* _Assignment_: Use the entries below and reproduce exactly the lines from the one containing "None => None" down to the one containing "i_size x = i_size", both of them included.

* _Material to process_:
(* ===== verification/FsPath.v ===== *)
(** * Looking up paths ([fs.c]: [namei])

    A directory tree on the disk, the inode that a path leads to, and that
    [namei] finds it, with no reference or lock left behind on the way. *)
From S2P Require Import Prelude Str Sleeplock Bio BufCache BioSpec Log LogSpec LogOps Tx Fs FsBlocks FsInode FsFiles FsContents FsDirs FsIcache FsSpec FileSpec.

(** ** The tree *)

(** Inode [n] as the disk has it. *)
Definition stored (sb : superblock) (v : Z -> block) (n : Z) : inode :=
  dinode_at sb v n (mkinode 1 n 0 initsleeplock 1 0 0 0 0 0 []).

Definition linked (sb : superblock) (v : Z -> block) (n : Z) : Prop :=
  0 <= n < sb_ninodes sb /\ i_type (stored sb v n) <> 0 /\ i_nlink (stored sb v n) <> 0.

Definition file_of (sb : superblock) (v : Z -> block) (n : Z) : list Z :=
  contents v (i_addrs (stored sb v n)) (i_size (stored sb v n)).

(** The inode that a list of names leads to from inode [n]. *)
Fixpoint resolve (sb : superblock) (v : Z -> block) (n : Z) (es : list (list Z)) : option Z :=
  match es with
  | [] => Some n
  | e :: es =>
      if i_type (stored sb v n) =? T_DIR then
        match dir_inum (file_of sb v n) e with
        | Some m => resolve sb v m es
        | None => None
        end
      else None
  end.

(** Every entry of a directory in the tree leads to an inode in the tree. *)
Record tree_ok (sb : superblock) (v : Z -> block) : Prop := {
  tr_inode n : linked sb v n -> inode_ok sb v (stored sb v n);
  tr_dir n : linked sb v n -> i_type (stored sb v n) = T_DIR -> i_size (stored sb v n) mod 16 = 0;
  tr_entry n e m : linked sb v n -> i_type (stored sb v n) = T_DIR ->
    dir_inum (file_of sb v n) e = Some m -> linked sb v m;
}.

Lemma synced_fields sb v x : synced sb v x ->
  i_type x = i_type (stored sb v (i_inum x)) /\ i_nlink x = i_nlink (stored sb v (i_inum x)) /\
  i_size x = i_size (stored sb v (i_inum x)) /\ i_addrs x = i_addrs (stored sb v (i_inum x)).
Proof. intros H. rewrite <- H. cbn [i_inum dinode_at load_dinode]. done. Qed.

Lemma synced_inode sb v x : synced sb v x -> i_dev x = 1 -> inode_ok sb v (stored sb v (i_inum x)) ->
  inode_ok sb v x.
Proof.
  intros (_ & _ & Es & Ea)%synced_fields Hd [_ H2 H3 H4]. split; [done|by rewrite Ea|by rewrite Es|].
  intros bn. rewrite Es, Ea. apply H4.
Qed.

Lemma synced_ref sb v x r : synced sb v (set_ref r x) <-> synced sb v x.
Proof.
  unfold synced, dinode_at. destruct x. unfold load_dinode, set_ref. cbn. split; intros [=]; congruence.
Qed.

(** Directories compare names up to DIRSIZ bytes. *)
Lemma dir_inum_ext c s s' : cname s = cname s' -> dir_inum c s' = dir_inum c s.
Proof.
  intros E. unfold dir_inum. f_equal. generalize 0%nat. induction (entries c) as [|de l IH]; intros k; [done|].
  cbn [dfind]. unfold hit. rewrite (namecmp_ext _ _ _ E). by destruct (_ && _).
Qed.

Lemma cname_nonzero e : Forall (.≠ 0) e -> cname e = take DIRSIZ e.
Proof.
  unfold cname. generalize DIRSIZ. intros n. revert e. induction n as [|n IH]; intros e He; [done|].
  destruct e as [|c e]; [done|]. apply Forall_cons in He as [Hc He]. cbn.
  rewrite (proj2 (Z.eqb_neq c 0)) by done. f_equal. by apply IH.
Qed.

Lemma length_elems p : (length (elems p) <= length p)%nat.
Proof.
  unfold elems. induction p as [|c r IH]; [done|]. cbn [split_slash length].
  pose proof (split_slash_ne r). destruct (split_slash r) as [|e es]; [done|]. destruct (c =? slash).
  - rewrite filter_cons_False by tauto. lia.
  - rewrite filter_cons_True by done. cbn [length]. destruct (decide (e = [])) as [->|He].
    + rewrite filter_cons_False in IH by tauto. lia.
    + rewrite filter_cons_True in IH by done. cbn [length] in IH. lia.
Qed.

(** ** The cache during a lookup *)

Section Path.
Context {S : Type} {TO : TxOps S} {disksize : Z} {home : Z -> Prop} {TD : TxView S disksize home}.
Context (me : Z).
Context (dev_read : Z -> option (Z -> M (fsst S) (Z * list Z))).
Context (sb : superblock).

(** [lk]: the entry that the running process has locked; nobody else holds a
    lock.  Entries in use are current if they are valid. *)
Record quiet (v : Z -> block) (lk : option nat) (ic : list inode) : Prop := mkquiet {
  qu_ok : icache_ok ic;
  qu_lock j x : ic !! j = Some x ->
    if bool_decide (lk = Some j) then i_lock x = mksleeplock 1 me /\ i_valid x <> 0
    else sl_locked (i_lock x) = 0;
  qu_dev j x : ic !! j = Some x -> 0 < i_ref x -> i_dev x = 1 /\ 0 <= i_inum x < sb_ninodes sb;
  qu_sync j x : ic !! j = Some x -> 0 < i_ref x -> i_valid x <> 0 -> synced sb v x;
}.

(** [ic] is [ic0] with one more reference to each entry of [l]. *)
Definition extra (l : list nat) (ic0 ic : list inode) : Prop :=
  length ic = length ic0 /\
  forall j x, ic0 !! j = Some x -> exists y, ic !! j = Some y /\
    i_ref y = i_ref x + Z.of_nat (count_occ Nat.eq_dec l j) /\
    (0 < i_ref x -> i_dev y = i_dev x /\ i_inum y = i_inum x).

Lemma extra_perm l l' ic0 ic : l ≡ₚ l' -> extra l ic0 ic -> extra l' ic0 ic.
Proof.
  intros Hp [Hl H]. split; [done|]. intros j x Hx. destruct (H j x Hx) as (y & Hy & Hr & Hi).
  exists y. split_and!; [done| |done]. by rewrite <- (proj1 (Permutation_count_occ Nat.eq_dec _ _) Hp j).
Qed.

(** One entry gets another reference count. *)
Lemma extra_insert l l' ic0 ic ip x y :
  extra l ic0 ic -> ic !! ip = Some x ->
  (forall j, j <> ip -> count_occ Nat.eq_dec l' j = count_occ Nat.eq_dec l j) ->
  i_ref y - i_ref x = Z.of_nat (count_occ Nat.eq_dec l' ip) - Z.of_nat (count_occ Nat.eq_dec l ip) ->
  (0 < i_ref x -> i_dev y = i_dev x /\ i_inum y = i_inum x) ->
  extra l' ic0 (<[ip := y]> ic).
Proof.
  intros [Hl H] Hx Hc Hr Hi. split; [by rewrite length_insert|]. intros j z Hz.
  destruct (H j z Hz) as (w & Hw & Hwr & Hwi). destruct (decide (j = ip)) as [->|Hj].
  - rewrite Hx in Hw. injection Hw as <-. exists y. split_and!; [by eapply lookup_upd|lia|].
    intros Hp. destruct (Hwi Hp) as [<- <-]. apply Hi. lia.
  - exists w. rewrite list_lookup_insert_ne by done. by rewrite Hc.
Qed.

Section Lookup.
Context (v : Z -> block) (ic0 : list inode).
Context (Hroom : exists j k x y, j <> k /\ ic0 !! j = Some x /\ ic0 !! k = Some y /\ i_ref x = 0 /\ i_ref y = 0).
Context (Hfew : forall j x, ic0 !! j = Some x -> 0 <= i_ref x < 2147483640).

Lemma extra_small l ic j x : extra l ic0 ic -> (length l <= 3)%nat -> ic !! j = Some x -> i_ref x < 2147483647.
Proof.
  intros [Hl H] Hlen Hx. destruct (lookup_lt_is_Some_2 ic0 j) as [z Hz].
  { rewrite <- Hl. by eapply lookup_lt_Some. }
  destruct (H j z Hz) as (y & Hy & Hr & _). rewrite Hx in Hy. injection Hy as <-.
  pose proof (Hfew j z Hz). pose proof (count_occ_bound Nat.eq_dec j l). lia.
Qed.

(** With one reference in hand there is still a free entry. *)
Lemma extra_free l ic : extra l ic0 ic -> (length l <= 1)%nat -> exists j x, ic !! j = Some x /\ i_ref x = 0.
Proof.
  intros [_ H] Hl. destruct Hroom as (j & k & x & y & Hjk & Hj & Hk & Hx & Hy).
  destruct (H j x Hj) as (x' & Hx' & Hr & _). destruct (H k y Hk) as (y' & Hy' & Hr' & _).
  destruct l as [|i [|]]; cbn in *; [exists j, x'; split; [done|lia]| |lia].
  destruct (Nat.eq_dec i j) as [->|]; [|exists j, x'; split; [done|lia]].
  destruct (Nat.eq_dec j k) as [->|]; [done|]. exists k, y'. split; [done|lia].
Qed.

* _Your solution_:
        | None => None
        end
      else None
  end.

(** Every entry of a directory in the tree leads to an inode in the tree. *)
Record tree_ok (sb : superblock) (v : Z -> block) : Prop := {
  tr_inode n : linked sb v n -> inode_ok sb v (stored sb v n);
  tr_dir n : linked sb v n -> i_type (stored sb v n) = T_DIR -> i_size (stored sb v n) mod 16 = 0;
  tr_entry n e m : linked sb v n -> i_type (stored sb v n) = T_DIR ->
    dir_inum (file_of sb v n) e = Some m -> linked sb v m;
}.

Lemma synced_fields sb v x : synced sb v x ->
  i_type x = i_type (stored sb v (i_inum x)) /\ i_nlink x = i_nlink (stored sb v (i_inum x)) /\
  i_size x = i_size (stored sb v (i_inum x)) /\ i_addrs x = i_addrs (stored sb v (i_inum x)).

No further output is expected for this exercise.